Determine early if you are going to be a strict and not offer any concessions. Revenue management can help eliminate any self-doubt as it prices to market conditions. Making these determinations early (via a lease expiration management strategy) protects you from entering the Terrible Twos of a lease-up property – when all your leases expire at the same time and residents don’t renew, leaving you fighting to get your property back to being happy and well adjusted – just like your toddler…
Don’t Get Comfortable
You have now transitioned away from the terrible twos and are feeling comfortable – I call this getting your life back as a parent. You know that time when your kids are helpful, can entertain themselves and are just cool little people to be around. This is what you want for a property – for it to be running smoothly with a balanced focus between pricing and occupancy.
A stabilized community after an effective lease-up is the ultimate win. But panelists caution that now is not the time to get comfortable being stabilized. It might be time to either reestablish rules or adjust parameters to ensure you remain stabilized. Renters are coming off the first year of discounts and will expect the same when they come up to renew. Engage lease expiration management practices to ensure you aren’t offering serious concessions or discounts just to keep occupancy rates. “Remember it’s not a race to the bottom with regards to concessions,” shared Emily Mask. Set lease renewal goals and make sure your team is working together on renewals. By creating a sense of community for your residents it helps to emphasize the value that will encourage them to renew.
No one wants to be that parent whose child runs the show. So don’t get comfortable with how your property is operating that you miss when problems start to arise. Stay proactive, not reactive.
Look for New Opportunities
There are many phases of life–your child’s likes and dislikes change rapidly and they seem to grow over night. As they enter adulthood and beyond, have you prepared them to be as successful as possible? Or are they still rocking their Paw Patrol pajamas?
The same goes for a lease up. After you have worked through the tougher parts of raising a property, now comes the time to reevaluate its potential and avoid the midlife crisis in the form of lease expiration management. Consider property improvements to maximize the value of your property. Is it time to rehab or reposition your property to remain competitive in the market? And make sure you’re communicating with your residents as you start renovations and rehabs, as Trachelle Spencer suggests. “As units turn and renovations begin, you don’t want to create a second wave of residents opting to move out.”

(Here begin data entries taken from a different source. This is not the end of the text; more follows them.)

(* ===== verification/Enrich.v ===== *)
(** * Relations between the domains: [internal/enricher]

    A row holds the ids of rows of other tables; the enricher loads those rows,
    in batches, for the relations a caller asks for by path.  The fields it fills
    are not columns, so they are kept next to the row: [VMRefs] for a machine,
    [OwnerRefs] for the rows that others refer to, [SnapshotRefs] for a snapshot.
    The enricher writes them through pointers as it goes, so what it loaded
    before an error stays: the list of rows is part of the state.

    A pointer to a network is shared by the machines on it.  Its leases are kept
    with each of the machines: they are written for all of them at once. *)

From Stdlib Require Import Ascii.
From stdpp Require Import gmap strings list sorting.
From S2P Require Import Prelude GoStrings Errs Model Infra Sql VMRepo Networks IPNet Lease Volumes Assets.
#[local] Open Scope string_scope.

(** ** Relations by path *)

Record RelationSpec := RelationSpec_ {
  FKField : string;
  Resolver : string;
  Method : string;
  RelationName : string;
  IsReverse : bool;
  BatchMethod : string;
}.

Definition forward (fk resolver method name : string) : RelationSpec := RelationSpec_ fk resolver method name false "".
Definition reverse (resolver method name : string) : RelationSpec := RelationSpec_ "id" resolver method name true method.

Definition VMRelations : gmap string RelationSpec := list_to_map [
  ("kernel", forward "kernel_id" "kernel" "get_kernel" "kernel");
  ("image", forward "image_id" "image" "get_image" "image");
  ("binary", forward "binary_id" "binary" "get_binary" "binary");
  ("network", forward "network_id" "network" "get_network" "network");
  ("network.leases", RelationSpec_ "network" "network_lease" "list_by_network_id_batch" "leases" false "list_by_network_id_batch");
  ("volumes", RelationSpec_ "volume_ids" "volume" "" "volumes" false "resolve_by_vm_volume_ids");
  ("vsock", RelationSpec_ "id" "vsock" "get_by_vm_id" "vsock" true "")].

Definition NetworkRelations : gmap string RelationSpec := list_to_map [
  ("leases", reverse "network_lease" "list_by_network_id_batch" "leases");
  ("vm", reverse "vm" "by_network_id_batch" "vm");
  ("snapshots", reverse "snapshot" "by_network_id_batch" "snapshots")].

Definition ImageRelations : gmap string RelationSpec := list_to_map [("vm", reverse "vm" "by_image_id_batch" "vm")].

Definition KernelRelations : gmap string RelationSpec := list_to_map [
  ("vm", reverse "vm" "by_kernel_id_batch" "vm"); ("snapshots", reverse "snapshot" "by_kernel_id_batch" "snapshots")].

Definition BinaryRelations : gmap string RelationSpec := list_to_map [
  ("vm", reverse "vm" "by_binary_id_batch" "vm"); ("snapshots", reverse "snapshot" "by_binary_id_batch" "snapshots")].

Definition VolumeRelations : gmap string RelationSpec := list_to_map [("vm", reverse "vm" "by_volume_id_batch" "vm")].

Definition KeyRelations : gmap string RelationSpec := ∅.

Definition SnapshotRelations : gmap string RelationSpec := list_to_map [
  ("image", forward "image_id" "image" "get_image" "image");
  ("kernel", forward "kernel_id" "kernel" "get_kernel" "kernel");
  ("network", forward "network_id" "network" "get_network" "network");
  ("binary", forward "binary_id" "binary" "get_binary" "binary")].

(** The keys in the order of [sort.Strings]. *)
Definition availablePaths (registry : gmap string RelationSpec) : list string := orderBy id (map_to_list registry).*1.

Definition validatePaths (include : list string) (registry : gmap string RelationSpec) : option error :=
  match filter (λ path, registry !! path = None) include with
  | [] => None
  | path :: _ => Some (Errorf ("Unknown relation '" ++ path ++ "'. Available: " ++ Join (availablePaths registry) ", ") None)
  end.

(** [strings.Count(path, ".")]. *)
Fixpoint dots (path : string) : nat :=
  match path with
  | EmptyString => 0
  | String c rest => (if Ascii.eqb c "."%char then 1 else 0) + dots rest
  end.

(** [sort.SliceStable] by the number of dots. *)
Fixpoint insertByDots (path : string) (sorted : list string) : list string :=
  match sorted with
  | [] => [path]
  | p :: rest => if (dots path <=? dots p)%nat then path :: sorted else p :: insertByDots path rest
  end.
Definition sortByDotCount (paths : list string) : list string := foldr insertByDots [] paths.

Definition resolveInclude (include : list string) (registry : gmap string RelationSpec) : result error (list string) :=
  if bool_decide (include = []) then
    Err (Errorf "enrichment include list is required — specify which relations to load" None)
  else match validatePaths include registry with
       | Some err => Err err
       | None => Ok (sortByDotCount include)
       end.

(** Errors that are logged: those of the program itself. *)
Definition isEnrichmentError (err : error) : bool := bool_decide (AsDomainError err ≠ None).

(** ** The relations of a row *)

Record VMRefs := VMRefs_ {
  vr_Kernel : option KernelItem;
  vr_Image : option ImageItem;
  vr_Binary : option BinaryItem;
  vr_Network : option NetworkItem;
  vr_Leases : list NetworkLeaseItem;
  vr_Volumes : list VolumeItem;
  vr_Vsock : option VsockConfigItem;
}.
Definition noRefs : VMRefs := VMRefs_ None None None None [] [] None.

With parenting, it is hard to not overreact sometimes. You want to protect your kids, make sure they are safe, happy and well adjusted. I believe that owners, developers and asset managers feel the same way about a lease-up and can overreact when working together for a successful lease-up. If you see your child struggling to put together a puzzle, ask yourself, does it help them to immediately step in and do it for them? Or should you give them the opportunity to learn by figuring it out alone?
When a lease-up seems to be struggling per the pro forma, it might help to step back and allow proven systems like Rainmaker LRO to react to market conditions. These systems are designed to learn from historical pricing trends and current supply-and-demand curves to adjust pricing accordingly. I’m not saying to set it and forget it and just let revenue management do its thing. But refraining from overreacting and making unnecessary changes will help deliver a stabilized lease-up.
Thanks again to my fellow panelists for taking the time to present such a forward-thinking session. I appreciate your time and effort. And to the NAA, thank you for putting on another spectacular event.
As for me, I can’t wait to get back home to my first two loves.